Angie Monko - Sunday, June 19, 2011
Hello Friends,

June 19th is Father's Day, a day to celebrate our Dads, Pops, Fathers or whatever you
call the "father figure" in your life (I'll call this person Dad).  This day can bring up a lot of
emotions for many of us.  Perhaps you didn't have the best relationship with your Dad,
as I didn't.  Maybe your Dad was neglectful, emotionally unavailable or abusive to you,
your siblings or your Mom.  Or maybe you were fortunate enough to have a loving
connection with your Dad.  Maybe your Dad has passed on to another realm. 
Maybe you have never even met your Dad.  Whatever the case may be, your Dad has
played an important role in defining who you are today.

On June 9th of this year, my step dad passed away rather suddenly at the age of 72. 
He'd been diagnosed with cancer only three weeks earlier and had started taking
chemotherapy.  Unfortunately, his body wasn't strong enough to sustain the treatment. 
I would like to dedicate this newsletter to my step dad, Rich.  He meant the world to me.
He'd known me since I was born, and he and my Mom had been together for thirty years,
married for almost twenty-nine years.  Rich had been in my life consistently since I was
eleven years old. Rich had always been there for me. 

He provided my family with a beautiful home in the country, surrounded by trees. 
He'd  been so good to my Mom, which meant a lot to me, especially after my Mom
had been in such a difficult marriage to my Dad.  He'd take me, my Mom and older
brother on vacation to places like Tennessee, Arkansas, the Ozarks, Florida. 
He was truly a great man, and everyone loved his calm nature, sense of humor and
integrity. Rich was an even better Grandpa.  We'd go to my Mom and Rich's every
year for the last fifteen years for my daughter's birthday weekend in April and my
birthday weekend in September.  Rich would hitch a hay-filled wagon to the back
of a four-wheeler and drive the girls through paths in the woods.  

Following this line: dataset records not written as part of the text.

(** ** The request for the missing fragments *)

Lemma missing_fragments_loop_spec fs len cap data l : geometry fs len cap → indexes fs len l → ∀ fuel f frags, links fs len data f l → (length l <= fuel)%nat →
  missing_fragments_loop fuel data fs (fragments_of fs len) f frags =
    Some (foldl (λ b i, fst (bm_add b (i + 1 : FragmentNumber_t))) frags l).
Proof.
  intros Hgeo. pose proof (count_bounds fs len cap Hgeo) as [? ?]. assert (fragments_of fs len <= fs * fragments_of fs len) by (destruct Hgeo; nia).
  pose proof Hgeo as [Hfs _ Hlen _ Hc]. induction l as [|i l IH]; intros Hix fuel f frags Hl Hfuel.
  - cbn in Hl. subst f. destruct fuel; cbn [missing_fragments_loop]; by rewrite Z.ltb_irrefl.
  - destruct Hl as [-> (next & En & Hl)]. destruct (indexes_tail _ _ _ _ Hix) as (Hi & Hix' & _). cbn [length] in Hfuel. destruct fuel as [|fuel]; [lia|].
    cbn [missing_fragments_loop foldl]. replace (i <? fragments_of fs len) with true by lia. rewrite En. cbn [mbind option_bind].
    rewrite u32_small by zwidth. apply IH; [done | done | lia].
Qed.

Lemma existsb_ext (P Q : Z → bool) l : (∀ i, P i = Q i) → existsb P l = existsb Q l.
Proof. intros H. induction l as [|i l IH]; [done|]. cbn. by rewrite H, IH. Qed.

Lemma frag_adds l : ∀ b : FragmentNumberSet_t, bm_ok b → Forall (λ i, 0 <= i < 2 ^ 32 - 1) l →
  let b' := foldl (λ b i, fst (bm_add b (i + 1 : FragmentNumber_t))) b l in
  bm_ok b' ∧ base_ b' = base_ b ∧ range_max_ b' = range_max_ b ∧
  ∀ z, bm_bits b' z = existsb (λ i, in_range b (i + 1 : FragmentNumber_t) && (z =? i + 1)) l || bm_bits b z.
Proof.
  induction l as [|i l IH]; intros b Hb Hl; [done|]. apply Forall_cons in Hl as [Hi Hl]. cbn [foldl existsb].
  destruct (bm_add_spec b (i + 1 : FragmentNumber_t)) as (_ & Hok & Hbase & Hmax & Hbits); [done | cbn; zwidth |].
  destruct (IH _ Hok Hl) as (Hok' & Hbase' & Hmax' & Hbits'). split_and!; [done | congruence | congruence |]. intros z. rewrite Hbits', Hbits.
  assert (∀ x : FragmentNumber_t, in_range (fst (bm_add b (i + 1 : FragmentNumber_t))) x = in_range b x) as Hr by (intros x; unfold in_range; by rewrite Hbase, Hmax).
  rewrite orb_assoc. f_equal. rewrite orb_comm. f_equal. apply existsb_ext. intros k. by rewrite Hr.
Qed.

Lemma get_missing_fragments_spec fs len cap s key l c : geometry fs len cap → reassembling fs len cap s key l c →
  ∃ frags, get_missing_fragments c = Some frags ∧ bm_ok frags ∧
    ∀ i, 0 <= i < fragments_of fs len → bm_is_set frags (i + 1 : FragmentNumber_t) = bool_decide (i ∈ l) && (i <? first_missing_fragment_ c + 256).
Proof.
  intros Hgeo [Efs Ecount _ _ _ Hix Hl _]. pose proof (count_bounds fs len cap Hgeo) as [? ?]. set (count := fragments_of fs len) in *.
  assert (count <= fs * count) by (destruct Hgeo; nia). pose proof Hgeo as [Hfs _ Hlen _ Hc]. pose proof (links_head fs len cap Hgeo _ _ _ Hix Hl) as Hf. fold count in Hf.
  pose proof (indexes_length fs len cap Hgeo l Hix) as Hlen_l. fold count in Hlen_l. unfold get_missing_fragments. rewrite Efs, Ecount.
  rewrite (missing_fragments_loop_spec fs len cap _ l Hgeo Hix (S (Z.to_nat count)) _ _ Hl ltac:(lia)). rewrite u32_small by zwidth.
  set (base := first_missing_fragment_ c + 1). set (b := bm_set_base (base : FragmentNumber_t)).
  assert (bm_ok b) as Hb by (apply bm_set_base_ok; [cbn; unfold base; zwidth | change (base + 256 < 2 ^ 32); unfold base; zwidth]).
  assert (range_max_ b = base + 255) as Emax by (change (u32 (base + 255) = base + 255); rewrite u32_small by (unfold base; zwidth); done).
  destruct (frag_adds l b Hb) as (Hok & Hbase & Hmax & Hbits); [destruct Hix as [_ Hr]; eapply Forall_impl; [exact Hr|]; cbn; fold count; zwidth|].
  eexists. split; [done|]. split; [done|]. intros i Hi. rewrite bm_is_set_spec by (done || (cbn; zwidth)). unfold bm_mem.
  rewrite Hmax, Emax, Hbits. change (item_val (base + 255 : FragmentNumber_t)) with (base + 255). change (item_val (i + 1 : FragmentNumber_t)) with (i + 1).
  assert (bm_bits b (i + 1) = false) as -> by apply bm_bits_set_base. rewrite orb_false_r.
  assert (∀ k, k ∈ l → in_range b (k + 1 : FragmentNumber_t) = (k + 1 <=? base + 255)) as Hin.
  { intros k Hk. rewrite in_range_spec; [|done | destruct Hix as [_ Hr]; rewrite Forall_forall in Hr; specialize (Hr k Hk); fold count in Hr; cbn; zwidth].
    rewrite Emax. change ((base <=? k + 1) && (k + 1 <=? base + 255) = (k + 1 <=? base + 255)).
    destruct l as [|k0 l]; [by apply not_elem_of_nil in Hk|]. destruct Hl as [Ef _]. apply indexes_tail in Hix as (_ & _ & Hlt). rewrite Forall_forall in Hlt.
    replace (base <=? k + 1) with true; [done|]. unfold base. apply elem_of_cons in Hk as [->|Hk%Hlt]; lia. }
  case_bool_decide as Hil; cbn [andb].
  - replace (existsb _ l) with (i + 1 <=? base + 255); [unfold base; lia|]. rewrite <- (Hin i Hil). symmetry.
    destruct (in_range b (i + 1 : FragmentNumber_t)) eqn:Er.
    + apply existsb_exists. exists i. rewrite Er, Z.eqb_refl. split; [by apply list_elem_of_In | done].
    + apply existsb_none, Forall_forall. intros k Hk. destruct (Z.eqb_spec (i + 1) (k + 1)); [|apply andb_false_r]. replace k with i by lia. by rewrite Er.
  - rewrite existsb_none; [apply andb_false_r|]. apply Forall_forall. intros k Hk. destruct (Z.eqb_spec (i + 1) (k + 1)); [|apply andb_false_r].
    replace k with i in Hk by lia. done.
Qed.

He'd pretend the four-wheeler had stopped working and turn out all the lights. 
You could hear the girls' screams of delightful fright far off into the night.  He'd make
us bonfires, and we'd sit around the fire and make smores, while telling spooky stories.
One year when the girls were probably three and four, Rich sneaked into the room,
where we were celebrating a birthday, wearing a Halloween mask, and the girls
went berserk. Then during the winter after a nice snow, Rich would put a sled behind
the four-wheeler and again my two daughters and two nieces would pack tightly onto
the sled while Rich would run figure eights around trees and circle their big yard and
beyond. Rich always built people up and saw the best in them, like he did in my
husband, Steve. 

This meant so much to Steve since he didn't have many people to look beyond his
faults and see his true potential. We and so many others will miss Rich.  Here's to
a wonderful Dad, Grandpa, husband and friend in Rich Pike! No matter what your
current relationship is with your Dad, or even if he has passed on, if you harbor any
resentment toward him, I encourage you to let it go.  Forgive him for being imperfect.
He did the best he could given his belief system and upbringing. Forgive yourself for
needing his love and approval and know that your love comes from within. Many of us,
subconsciously, compare our view of Dad to what God must be like.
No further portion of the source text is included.